O BFFA detetou agente microbiológico em 89% das amostras (111/125). Tendo sido o agente microbiológico mais detetado o Staphylococcus aureus (19%), seguido da Klebsiella pneumonia (14%) e Haemophilus influenza (10%).
Discussão
Analisando os resultados apresentados na Tabela 2, podemos inferir que houve uma forte concordância entre o BFFA e positiva foi superior a 70% (76/106 [72%]), isto é 72% das bactérias identificadas no BFFA foram identificadas igualmente no exame cultural. As restantes amostras não foram validadas como positivas atendendo ao valor de referência do nosso laboratório de microbiologia. Por outro lado, a proporção de concordância negativa foi praticamente 100%, uma vez que apenas um BFFA não detetou um agente que posteriormente foi isolado no exame cultural.
Com estes valores, podemos assumir que o BFFA foi um método de diagnóstico para deteção de agentes microbianos fiável na nossa população estudada, semelhante ao estudo realizado por Webber DM, et al9 em que a sensibilidade rondou os 80% e a especificidade os 92%.
Da mesma forma, a taxa de adequação de terapêutica foi de 96%, isto é, a terapêutica iniciada tendo em conta os resultados iniciais do BFFA foi apropriada em todos os casos, exceto num dos casos, em que o agente não foi inicialmente identificado, tendo sido posteriormente isolado no exame cultural.
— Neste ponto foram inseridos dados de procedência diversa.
Definition closure_expected_items (c : VerifiedCollectionClosure) : result (option Z) :=
  v ← closure_value c "expected_items";
  match v with JNull => Ok None | _ => n ← as_int v; Ok (Some n) end.

Definition closure_extra_digests (c : VerifiedCollectionClosure) : result dict :=
  v ← closure_value c "extra_digests";
  match v with
  | JDict d => Ok d
  | _ => raise ReceiptVerificationError "verified extra_digests is not a mapping"
  end.

(** The properties of a closure: the claim each one reads, and as what. *)
Inductive field_kind := FStr | FInt | FBool | FOptInt | FScope | FExtras.

Definition closure_properties : list (string * (string * field_kind)) :=
  map (fun name => (name, (name, FStr)))
    ["coverage_policy_version"; "environment"; "authority_instance_digest"; "source"; "contract_id"; "dataset";
     "segment_id"; "segment_start"; "segment_end"; "receipt_issue_digest"; "artifact_key"; "manifest_key";
     "raw_manifest_key"; "natural_key_digest"; "status"; "raw_digest"; "source_request_digest";
     "raw_manifest_digest"; "structured_digest"; "scope_digest"; "observation_digest"; "checked_at"] ++
  map (fun name => (name, (name, FInt)))
    ["artifact_byte_count"; "manifest_byte_count"; "raw_manifest_byte_count"; "raw_byte_count"; "observed_items";
     "raw_page_count"; "structured_generation"; "run_id"] ++
  [("raw_row_count", ("raw_count", FInt)); ("structured_row_count", ("structured_count", FInt));
   ("pagination_exhausted", ("pagination_exhausted", FBool)); ("discovery_exhausted", ("discovery_exhausted", FBool));
   ("expected_items", ("expected_items", FOptInt)); ("expected_scope", ("expected_scope", FScope));
   ("extra_digests", ("extra_digests", FExtras))].

Definition closure_scope (c : VerifiedCollectionClosure) : result dict :=
  v ← closure_value c "expected_scope";
  match v with
  | JDict d => Ok d
  | _ => raise ReceiptVerificationError "verified expected_scope is not a mapping"
  end.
Como limitações importantes inerentes ao estudo apre-sentado, realça-se o facto de se tratar de um estudo retrospetivo, num único centro, num período determinado, o que justifica a parca representatividade de agentes comuns como o caso do Streptococcus pneumoniae. A realçar ainda o facto de no nosso laboratório de microbiologia não serem realizadas pesquisas de vírus em culturas de células, sendo o teste confirmatório de infecção por vírus, realizado através de um método semelhante ao usado através de BFFA.
Conclusão
A análise em tempo real de amostra de secreções respiratórias por aspirado traqueal ou lavado broncoalveolar através do BFFA tem o potencial de identificar alguns agentes microbiológicos, assim como os seus marcadores de resistência, de uma forma mais rápida (cerca de 2 horas), quando comparado com os métodos de cultura tradicionais (que carecem de no mínimo 24 a 48 horas). Tornando-o num teste de diagnóstico rápido e de elevada precisão na deteção desses mesmos agentes, o que contribui para uma orientação terapêutica mais ajustada desde o início do tratamento.